## Required action
What is the number of lines in the data below that contain "DecimalPos"? Answer with that number and no other words.

## Data extracts
Lemma elem_of_event_messages events m :
  m ∈ event_messages events ↔ ∃ e, e ∈ events ∧ event_message e = Ok m.
Proof.
  unfold event_messages. rewrite list_elem_of_bind. setoid_rewrite elem_of_ok_list. naive_solver.
Qed.

Lemma tuple_string_object a b c d : string_object (tuple_obj a b c d).
Proof.
  eexists. split; [done|]. rewrite !Forall_cons, Forall_nil. cbn [fst snd].
  assert (∀ s : str, forallb (in_range 0 127) s = true →
            Forall (λ c, 0 ≤ c < 128) s) as Hlit.
  { intros s. induction s as [|x s IH]; simpl; [constructor|].
    unfold in_range. propify. intros [??]. constructor; [lia|auto]. }
  split_and!; eauto; by apply Hlit; vm_compute.
Qed.

Lemma canonicalise_tuple a b c d :
  _canonicalise (tuple_obj a b c d) =
  of_option EncodeError (utf8_encode (json_dumps false true (tuple_obj a b c d))).
Proof.
  unfold _canonicalise. destruct rfc8785_dumps as [f|] eqn:E; [|done].
  by rewrite (rfc8785_conforms f _ E (tuple_string_object a b c d)).
Qed.

Definition sorted_tuple (a b c d : str) : json :=
  JObj [(u "capability_token_hash", JStr d); (u "event_id", JStr a);
        (u "payload_hash", JStr c); (u "time", JStr b)].

Lemma json_sort_tuple a b c d : json_sort (tuple_obj a b c d) = sorted_tuple a b c d.
Proof. reflexivity. Qed.

Definition member_text (k : str) (v : str) : str :=
  quote false k ++ u ":" ++ quote false v.

Lemma tuple_text a b c d :
  json_dumps false true (tuple_obj a b c d) =
  u "{" ++ member_text (u "capability_token_hash") d ++ u "," ++
    member_text (u "event_id") a ++ u "," ++
    member_text (u "payload_hash") c ++ u "," ++ member_text (u "time") b ++ u "}".
Proof.
  unfold json_dumps. rewrite json_sort_tuple. unfold member_text.
  cbn [sorted_tuple json_print List.map join fst snd]. by rewrite <- !app_assoc.
Qed.

Lemma length_member_text k v : (length k + 5 ≤ length (member_text k v))%nat.
Proof.
  assert (∀ s, length s + 2 ≤ length (quote false s))%nat as Hq.
  { intros s. unfold quote. cbn [length]. rewrite length_app. simpl.
    enough (length s ≤ length (s ≫= escape_char))%nat by lia.
    induction s as [|x s IH]; csimpl; [lia|]. rewrite length_app.
    destruct (escape_char_head x) as (y & t & -> & _). simpl. lia. }
  unfold member_text. rewrite !length_app.
  pose proof (Hq k). pose proof (Hq v). change (length (u ":")) with 1%nat. lia.
Qed.

Lemma event_leaf_ok e h :
  event_leaf e = Ok h →
  ∃ m, h = sha256 m ∧ event_message e = Ok m ∧
       utf8_encode (json_dumps false true (b1_json e)) = Some m ∧
       json_ok (b1_json e) ∧ (64 < length m)%nat.
Proof.
  unfold event_leaf, compute_leaf_hash, event_message, b1_json.
  rewrite canonicalise_tuple. intros E.
  apply bind_ok_iff in E as (m & Em & [= <-]).
  exists m. split; [done|]. split; [done|]. apply of_option_ok in Em. split; [done|].
  assert (encodable (json_dumps false true (b1_json e)) = true) as Henc
    by (apply utf8_encode_encodable; eauto).
  unfold b1_json in Henc, Em. rewrite tuple_text in Henc, Em. split.
  - unfold member_text in Henc. rewrite !encodable_app, !andb_true_iff in Henc.
    destruct_and! Henc. apply ok_strings_obj. unfold ok_member.
    repeat apply Forall_cons_2; try apply Forall_nil_2; cbn [fst snd ok_strings];
      (split; [by vm_compute|by apply encodable_quote]).
  - apply utf8_encode_length in Em. eapply Nat.lt_le_trans; [|exact Em].
    rewrite !length_app.
    pose proof (length_member_text (u "capability_token_hash") e.(capability_token_hash)).
    pose proof (length_member_text (u "event_id") e.(event_id)).
    pose proof (length_member_text (u "payload_hash") e.(payload_hash)).
    pose proof (length_member_text (u "time") e.(time)).
    repeat match goal with H : context [length (u ?x)] |- _ =>
      let n := eval vm_compute in (length (u x)) in
      change (length (u x)) with n in H end.
    change (length (u "{")) with 1%nat. lia.
Qed.

(** A leaf hash is not an inner node hash: the texts differ in length. *)
Lemma event_leaf_not_inner ms events e h :
  event_leaf e = Ok h → inner_of ms h → e ∈ events → event_messages events ⊆ ms →
  collision_in sha256 ms.
Proof.
  intros He (m' & Hm' & Hl & E) Hin Hsub. apply event_leaf_ok in He as (m & -> & Em & _ & _ & Hm).
  apply (eq_or_collision sha256 ms) in E as [->|?]; [lia|done| |done].
  apply Hsub, elem_of_event_messages. by exists e.
Qed.

Lemma event_leaf_inj events e1 e2 h :
  event_leaf e1 = Ok h → event_leaf e2 = Ok h → e1 ∈ events → e2 ∈ events →
  e1 = e2 ∨ collision_in sha256 (event_messages events).
Proof.
  intros He1 He2 Hin1 Hin2.
  apply event_leaf_ok in He1 as (m1 & -> & M1 & E1 & Ho1 & _).
  apply event_leaf_ok in He2 as (m2 & Eq & M2 & E2 & Ho2 & _).
  apply (eq_or_collision sha256 (event_messages events)) in Eq as [->|?];
    [left|by right|apply elem_of_event_messages; eauto..].
  pose proof (utf8_encode_inj _ _ _ E1 E2) as Ej.
  apply json_dumps_sorted_inj in Ej; [|done..].
  unfold b1_json in Ej. rewrite !json_sort_tuple in Ej.
  destruct e1, e2. unfold sorted_tuple in Ej. by simplify_eq/=.
Qed.

Lemma event_leaf_hash e h : event_leaf e = Ok h → is_hash h.
Proof.
  unfold event_leaf, compute_leaf_hash. intros (m & _ & [= <-])%bind_ok_iff.
  apply sha256_length.
Qed.
End leaf.
Definition passes (o : option bytes) : bool := match o with Some _ => true | None => false end.

(** The report of a drill whose rounds lost these shares with these outcomes. *)
Definition report (rs : list (Z * option bytes)) : RecoveryDrillResult :=
  {| success := forallb (λ r, passes r.2) rs;
     attempts := length rs;
     threshold_met := true;
     lost_share_index := fst <$> head (filter (λ r, passes r.2 = false) rs);
     recovered_master := last (omap snd rs);
     per_round_outcomes := (λ r, (r.1, passes r.2)) <$> rs |}.

Definition rounds_of (rs : list (Z * option bytes)) : rounds :=
  {| per_round := (λ r, (r.1, passes r.2)) <$> rs;
     last_recovered := last (omap snd rs);
     first_failure_idx := fst <$> head (filter (λ r, passes r.2 = false) rs);
     overall_ok := forallb (λ r, passes r.2) rs |}.

Definition outcomes (shares : list ShamirShare) (t : Z) (expected : option bytes) (pw : bytes)
    (losts : list ShamirShare) : list (Z * option bytes) :=
  (λ lost, (share_index lost, round_recovers shares t expected pw lost)) <$> losts.

Lemma drill_round_spec shares t e pw rs lost :
  drill_round shares t e pw (rounds_of rs) lost =
  rounds_of (rs ++ [(share_index lost, round_recovers shares t e pw lost)]).
Proof.
  assert (∀ rs r, rounds_of (rs ++ [r]) =
    {| per_round := per_round (rounds_of rs) ++ [(r.1, passes r.2)];
       last_recovered := match r.2 with Some m => Some m | None => last_recovered (rounds_of rs) end;
       first_failure_idx := if passes r.2 then first_failure_idx (rounds_of rs)
                            else first_of (first_failure_idx (rounds_of rs)) r.1;
       overall_ok := overall_ok (rounds_of rs) && passes r.2 |}) as ->.
  { clear. intros rs [i o]. unfold rounds_of. cbn [per_round last_recovered first_failure_idx overall_ok fst snd].
    f_equal.
    - by rewrite fmap_app.
    - rewrite omap_app. destruct o as [m|]; cbn [omap list_omap snd]; [apply last_snoc|].
      by rewrite app_nil_r.
    - rewrite filter_app. destruct o as [m|]; cbn [passes].
      + rewrite filter_cons_False by done. by rewrite app_nil_r.
      + rewrite filter_cons_True by done. by destruct (filter _ rs) as [|[j p] l].
    - rewrite forallb_app. cbn [forallb snd]. by rewrite andb_true_r. }
  unfold drill_round, round_recovers.
  destruct (combine_shamir_shares _ pw) as [m|];
    [destruct (match e with None => _ | _ => _ end)|]; cbn [passes fst snd];
    by rewrite ?andb_true_r, ?andb_false_r.
Qed.
Lemma hops_ok w :
  ∃ w' recs, lifecycle_hops w = (w', Ok ()) ∧
    history (fsm w') = history (fsm w) ++ recs ∧
    Forall (λ r, accepted r = true) recs ∧
    (λ r, (from_state r, to_state r)) <$> recs = planned_edges (state (fsm w)) ∧
    state (fsm w') = planned_state (state (fsm w)).
Proof.
  assert (edge (u "uninstantiated") (u "recovered")) as H1
    by (unfold edge; apply (bool_decide_unpack _); by vm_compute).
  assert (edge (u "recovered") (u "running")) as H2
    by (unfold edge; apply (bool_decide_unpack _); by vm_compute).
  unfold lifecycle_hops, planned_edges, planned_state, str_eqb.
  rewrite (stm_bind_eq get _ w w w) by done.
  destruct (bool_decide (state (fsm w) = u "uninstantiated")) eqn:E1; propify; cbn [orb].
  - destruct (hop_ok (u "recovered") w) as (r1 & E2 & ? & Hf1 & Ht1); [by rewrite E1|].
    rewrite (stm_bind_eq _ _ _ _ _ E2).
    match goal with |- context [hop _ ?w1] =>
      destruct (hop_ok (u "running") w1) as (r2 & E3 & ? & Hf2 & Ht2); [done|] end.
    eexists _, [r1; r2]. rewrite E3.
    split_and!; [reflexivity|cbn; by rewrite <- app_assoc|by repeat constructor| |done].
    cbn in *. by rewrite Hf1, Hf2, Ht1, Ht2, E1.
  - destruct (bool_decide (state (fsm w) = u "recovered")) eqn:E2; propify.
    + destruct (hop_ok (u "running") w) as (r & E3 & ? & Hf & Ht); [by rewrite E2|].
      eexists _, [r]. rewrite E3.
      split_and!; [reflexivity|done|by repeat constructor| |done].
      cbn in *. by rewrite Hf, Ht, E2.
    + exists w, []. rewrite app_nil_r. by split_and!.
Qed.
(* ===== verification/PyTime.v ===== *)
(** * Python's [datetime]

    A [datetime] is aware (with a time zone) or naive; its value is counted in
    microseconds since the epoch, for an aware one after conversion to UTC.
    Ordering an aware against a naive one raises [TypeError], here [None].
    The file also renders a time as the runtime's RFC 3339 text. *)

From S2P Require Import Prelude PyStr.
From Stdlib Require Import ZArith Lia DecimalPos.

Open Scope Z_scope.

Inductive datetime : Type :=
| Aware (us : Z)
| Naive (us : Z).

#[export] Instance datetime_eq_dec : EqDecision datetime.
Proof. solve_decision. Defined.

(** [d.tzinfo is None] *)
Definition is_naive (d : datetime) : bool :=
  match d with Naive _ => true | Aware _ => false end.

(** [a < b]; [a >= b] is its negation. *)
Definition dt_lt (a b : datetime) : option bool :=
  match a, b with
  | Aware x, Aware y | Naive x, Naive y => Some (x <? y)
  | _, _ => None
  end.

(** [a == b] never raises. *)
Definition dt_eqb (a b : datetime) : bool := bool_decide (a = b).

(** ** Calendar *)

(** Year, month and day of a day count since 1970-01-01 in the proleptic
    Gregorian calendar; the count is shifted so that years start in March and
    400-year eras align. *)
Definition civil_from_days (days : Z) : Z * Z * Z :=
  let z := days + 719468 in
  let era := z / 146097 in
  let doe := z - era * 146097 in
  let yoe := (doe - doe / 1460 + doe / 36524 - doe / 146096) / 365 in
  let doy := doe - (365 * yoe + yoe / 4 - yoe / 100) in
  let mp := (5 * doy + 2) / 153 in
  let d := doy - (153 * mp + 2) / 5 + 1 in
  let m := if mp <? 10 then mp + 3 else mp - 9 in
  (yoe + era * 400 + (if m <=? 2 then 1 else 0), m, d).

Definition pad (width : nat) (n : Z) : str :=
  let t := int_repr n in replicate (width - length t) 48 ++ t.

(** [strftime("%Y-%m-%dT%H:%M:%S.%f")] in UTC; the C library does not pad [%Y]. *)
Definition strftime_us (us : Z) : str :=
  let secs := us / 1000000 in
  let '(y, m, d) := civil_from_days (secs / 86400) in
  let s := secs `mod` 86400 in
  int_repr y ++ u "-" ++ pad 2 m ++ u "-" ++ pad 2 d ++ u "T" ++
  pad 2 (s / 3600) ++ u ":" ++ pad 2 ((s / 60) `mod` 60) ++ u ":" ++
  pad 2 (s `mod` 60) ++ u "." ++ pad 6 (us `mod` 1000000).

(** [s.rstrip(c)] for one character *)
Definition rstrip (c : Z) (s : str) : str :=
  reverse ((fix go l := match l with
                        | x :: l' => if x =? c then go l' else l
                        | [] => []
                        end) (reverse s)).

(** The runtime's text of an aware time: fraction without trailing zeros. *)
Definition rfc3339_text (us : Z) : str :=
  rstrip 46 (rstrip 48 (strftime_us us)) ++ u "Z".

Example rfc3339_whole : rfc3339_text 1778086800000000 = u "2026-05-06T17:00:00Z".
Proof. vm_compute. reflexivity. Qed.
Example rfc3339_fraction : rfc3339_text 951782399120000 = u "2000-02-28T23:59:59.12Z".
Proof. vm_compute. reflexivity. Qed.

(** [s.replace(c, t)] for one character *)
Definition replace1 (c : Z) (t s : str) : str :=
  s ≫= λ x, if x =? c then t else [x].

(** The text is printable ASCII. *)
Definition ascii_text (s : str) : Prop := Forall (λ c, 32 ≤ c < 127) s.

Lemma ascii_app a b : ascii_text a → ascii_text b → ascii_text (a ++ b).
Proof. intros. by apply Forall_app. Qed.

Lemma ascii_pad w n : ascii_text (pad w n).
Proof.
  unfold pad, ascii_text. apply Forall_app. split.
  - apply Forall_replicate. lia.
  - eapply Forall_impl; [apply int_repr_numchars|]. unfold is_numchar. simpl. lia.
Qed.

Lemma ascii_int n : ascii_text (int_repr n).
Proof.
  eapply Forall_impl; [apply int_repr_numchars|]. unfold is_numchar. simpl. lia.
Qed.

Lemma ascii_rstrip c s : ascii_text s → ascii_text (rstrip c s).
Proof.
  unfold rstrip, ascii_text. intros Hs. apply Forall_reverse.
  assert (Forall (λ c, 32 ≤ c < 127) (reverse s)) as Hr by (by apply Forall_reverse).
  induction Hr as [|x l Hx Hl IH]; [constructor|]. destruct (x =? c); [done|].
  by constructor.
Qed.

Lemma ascii_cons c s : 32 ≤ c < 127 → ascii_text s → ascii_text (c :: s).
Proof. intros. by constructor. Qed.

Lemma ascii_text_lit s : forallb (λ c, (32 <=? c) && (c <? 127)) s = true → ascii_text s.
Proof.
  intros Hs. apply Forall_forall. intros c Hc. rewrite forallb_forall in Hs.
  apply list_elem_of_In, Hs in Hc. propify. lia.
Qed.

Lemma ascii_rfc3339 us : ascii_text (rfc3339_text us).
Proof.
  unfold rfc3339_text. apply Forall_app. split; [|by apply ascii_text_lit].
  apply ascii_rstrip, ascii_rstrip. unfold strftime_us.
  destruct (civil_from_days _) as [[y m] d].
  repeat first [apply ascii_pad|apply ascii_int|apply ascii_app|by apply ascii_text_lit].
Qed.

(** ** [isoformat] *)

(** [isoformat()] in UTC of a date, a second of the day and a microsecond; the
    fraction is left out when it is zero. *)
Definition iso_fraction (f : Z) : str := if f =? 0 then [] else 46 :: pad 6 f.

Definition iso_text (date : Z * Z * Z) (s f : Z) : str :=
  let '(y, m, d) := date in
  pad 4 y ++ 45 :: pad 2 m ++ 45 :: pad 2 d ++ 84 ::
  pad 2 (s / 3600) ++ 58 :: pad 2 ((s / 60) `mod` 60) ++ 58 ::
  pad 2 (s `mod` 60) ++ iso_fraction f ++ u "+00:00".

Definition isoformat_utc (us : Z) : str :=
  iso_text (civil_from_days (us / 1000000 / 86400)) ((us / 1000000) `mod` 86400)
    (us `mod` 1000000).

Example isoformat_whole : isoformat_utc 1778086800000000 = u "2026-05-06T17:00:00+00:00".
Proof. vm_compute. reflexivity. Qed.
Example isoformat_fraction :
  isoformat_utc 951782399120000 = u "2000-02-28T23:59:59.120000+00:00".
Proof. vm_compute. reflexivity. Qed.

(** The instants a [datetime] can hold: years 1 to 9999. *)
Definition in_datetime_range (us : Z) : Prop :=
  -62135596800000000 ≤ us < 253402300800000000.

(** [astimezone(timezone.utc)] of an aware time and the addition of a
    [timedelta] raise OverflowError beyond the calendar. *)
Definition in_calendar (us : Z) : bool :=
  (-62135596800000000 <=? us) && (us <? 253402300800000000).

Lemma in_calendar_iff us : in_calendar us = true ↔ in_datetime_range us.
Proof. unfold in_calendar, in_datetime_range. propify. lia. Qed.

(** The day count of a civil date, the inverse of [civil_from_days]. *)
Definition days_from_civil (y m d : Z) : Z :=
  let y := if m <=? 2 then y - 1 else y in
  let era := y / 400 in
  let yoe := y - era * 400 in
  let mp := if 2 <? m then m - 3 else m + 9 in
  let doy := (153 * mp + 2) / 5 + d - 1 in
  era * 146097 + yoe * 365 + yoe / 4 - yoe / 100 + doy - 719468.

Section calendar.
Variable doe : Z.
Hypothesis Hdoe : 0 ≤ doe ≤ 146096.
Definition yoe_of : Z := (doe - doe / 1460 + doe / 36524 - doe / 146096) / 365.
Definition doy_of : Z := doe - (365 * yoe_of + yoe_of / 4 - yoe_of / 100).

Lemma yoe_range : 0 ≤ yoe_of ≤ 399.
Proof. unfold yoe_of. divlia. Qed.
Lemma doy_range : 0 ≤ doy_of ≤ 366.
Proof. unfold doy_of. pose proof yoe_range. unfold yoe_of in *. divlia. Qed.
End calendar.

Lemma civil_fields days :
  let '(y, m, d) := civil_from_days days in
  days_from_civil y m d = days ∧ 1 ≤ m ≤ 12 ∧ 1 ≤ d ∧ (-719162 ≤ days → 0 ≤ y).
Proof.
  unfold civil_from_days. set (z := days + 719468). set (era := z / 146097).
  set (doe := z - era * 146097). fold (yoe_of doe). fold (doy_of doe).
  assert (0 ≤ doe ≤ 146096) as Hdoe by (subst doe era; divlia).
  pose proof (yoe_range doe Hdoe). pose proof (doy_range doe Hdoe).
  assert (doe = doy_of doe + 365 * yoe_of doe + yoe_of doe / 4 - yoe_of doe / 100) as Hd
    by (unfold doy_of; lia).
  assert (-719162 ≤ days → 0 ≤ era) as Hera by (subst era z; intros; divlia).
  generalize dependent (yoe_of doe). generalize dependent (doy_of doe).
  intros doy Hdoy yoe Hyoe Hsum. unfold days_from_civil.
  set (mp := (5 * doy + 2) / 153). assert (0 ≤ mp ≤ 11) as Hmp by (subst mp; divlia).
  assert (0 ≤ doy - (153 * mp + 2) / 5) as Hday by (subst mp; divlia).
  destruct (Z.ltb_spec mp 10) as [Hlt|Hge].
  - rewrite (proj2 (Z.leb_gt (mp + 3) 2)), (proj2 (Z.ltb_lt 2 (mp + 3))) by lia.
    replace (mp + 3 - 3) with mp by lia.
    replace ((yoe + era * 400 + 0) / 400) with era by divlia. split_and!; subst z; lia.
  - rewrite (proj2 (Z.leb_le (mp - 9) 2)), (proj2 (Z.ltb_ge 2 (mp - 9))) by lia.
    replace (mp - 9 + 9) with mp by lia.
    replace ((yoe + era * 400 + 1 - 1) / 400) with era by divlia. split_and!; subst z; lia.
Qed.

(** ** The text determines the instant *)

Definition digits (s : str) : Prop := Forall (λ c, 48 ≤ c ≤ 57) s.

Lemma pad_digits w n : 0 ≤ n → digits (pad w n).
Proof.
  intros Hn. unfold pad, digits. apply Forall_app. split; [apply Forall_replicate; lia|].
  unfold int_repr. destruct n; [|apply uint_codes_digits|lia].
  apply (uint_codes_digits (Decimal.D0 Decimal.Nil)).
Qed.

Lemma digits_val_zeros k s : digits_val (replicate k 48 ++ s) = digits_val s.
Proof. unfold digits_val. by induction k. Qed.

Lemma digits_val_pad w n : 0 ≤ n → digits_val (pad w n) = n.
Proof.
  intros Hn. unfold pad. rewrite digits_val_zeros. unfold int_repr.
  destruct n as [|p|p]; [done| |lia]. cbn [Z.to_int]. rewrite digits_val_uint.
  unfold Z.of_uint. by rewrite DecimalPos.Unsigned.of_to.
Qed.

(** Digits up to a character that is not one. *)
Lemma digits_prefix a b c d r1 r2 :
  digits a → digits b → ¬ 48 ≤ c ≤ 57 → ¬ 48 ≤ d ≤ 57 →
  a ++ c :: r1 = b ++ d :: r2 → a = b ∧ c = d ∧ r1 = r2.
Proof.
  intros Ha. revert b. induction Ha as [|x a Hx Ha IH]; intros b Hb Hc Hd E;
    destruct Hb as [|y b Hy Hb]; simplify_eq/=; try done.
  destruct (IH b Hb Hc Hd) as (-> & -> & ->); done.
Qed.

Lemma pad_prefix w n m c d r1 r2 :
  0 ≤ n → 0 ≤ m → ¬ 48 ≤ c ≤ 57 → ¬ 48 ≤ d ≤ 57 →
  pad w n ++ c :: r1 = pad w m ++ d :: r2 → n = m ∧ c = d ∧ r1 = r2.
Proof.
  intros Hn Hm Hc Hd E. apply digits_prefix in E as (E & -> & ->); auto using pad_digits.
  by rewrite <- (digits_val_pad w n Hn), E, digits_val_pad.
Qed.

Lemma iso_fraction_prefix s s' f g :
  0 ≤ s → 0 ≤ s' → 0 ≤ f → 0 ≤ g →
  pad 2 s ++ iso_fraction f ++ u "+00:00" = pad 2 s' ++ iso_fraction g ++ u "+00:00" →
  s = s' ∧ f = g.
Proof.
  intros Hs Hs' Hf Hg. unfold iso_fraction. change (u "+00:00") with (43 :: u "00:00").
  destruct (Z.eqb_spec f 0) as [->|?], (Z.eqb_spec g 0) as [->|?]; cbn [app]; intros E;
    apply pad_prefix in E as (-> & Hc & E); try lia.
  apply pad_prefix in E as (-> & _); [done|lia..].
Qed.

Definition date_ok (x : Z * Z * Z) : Prop := 0 ≤ x.1.1 ∧ 1 ≤ x.1.2 ∧ 1 ≤ x.2.

Lemma iso_text_inj x x' s s' f f' :
  date_ok x → date_ok x' → 0 ≤ s < 86400 → 0 ≤ s' < 86400 → 0 ≤ f → 0 ≤ f' →
  iso_text x s f = iso_text x' s' f' → x = x' ∧ s = s' ∧ f = f'.
Proof.
  destruct x as [[y m] d], x' as [[y' m'] d']. unfold date_ok, iso_text. simpl fst. simpl snd.
  intros (? & ? & ?) (? & ? & ?) Hs Hs' Hf Hf' E.
  apply pad_prefix in E as (-> & _ & E); [|lia..].
  apply pad_prefix in E as (-> & _ & E); [|lia..].
  apply pad_prefix in E as (-> & _ & E); [|lia..].
  apply pad_prefix in E as (Eh & _ & E); [|divlia|divlia|lia|lia].
  apply pad_prefix in E as (Em & _ & E); [|divlia|divlia|lia|lia].
  apply iso_fraction_prefix in E as [Es ->]; [|divlia|divlia|done|done].
  split_and!; [done| |done]. divlia.
Qed.

Lemma civil_date_ok days : -719162 ≤ days → date_ok (civil_from_days days).
Proof.
  intros Hd. pose proof (civil_fields days) as F. unfold date_ok.
  destruct (civil_from_days days) as [[y m] d]. simpl. destruct F as (_ & ? & ? & Hy). lia.
Qed.

Lemma civil_inj a b : civil_from_days a = civil_from_days b → a = b.
Proof.
  intros E. pose proof (civil_fields a) as Fa. pose proof (civil_fields b) as Fb.
  rewrite E in Fa. destruct (civil_from_days b) as [[y m] d].
  destruct Fa as [<- _], Fb as [<- _]. done.
Qed.

Lemma isoformat_inj a b :
  in_datetime_range a → in_datetime_range b → isoformat_utc a = isoformat_utc b → a = b.
Proof.
  unfold in_datetime_range, isoformat_utc. intros Ha Hb E.
  apply iso_text_inj in E as (E%civil_inj & Es & Ef);
    [|apply civil_date_ok; divlia|apply civil_date_ok; divlia|divlia..].
  divlia.
Qed.

Lemma ascii_isoformat us : ascii_text (isoformat_utc us).
Proof.
  unfold isoformat_utc, iso_text, iso_fraction. destruct (civil_from_days _) as [[y m] d].
  repeat first [apply ascii_pad|apply ascii_cons; [lia|]|apply ascii_app|case_match
               |by apply ascii_text_lit].
Qed.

## Answer box
2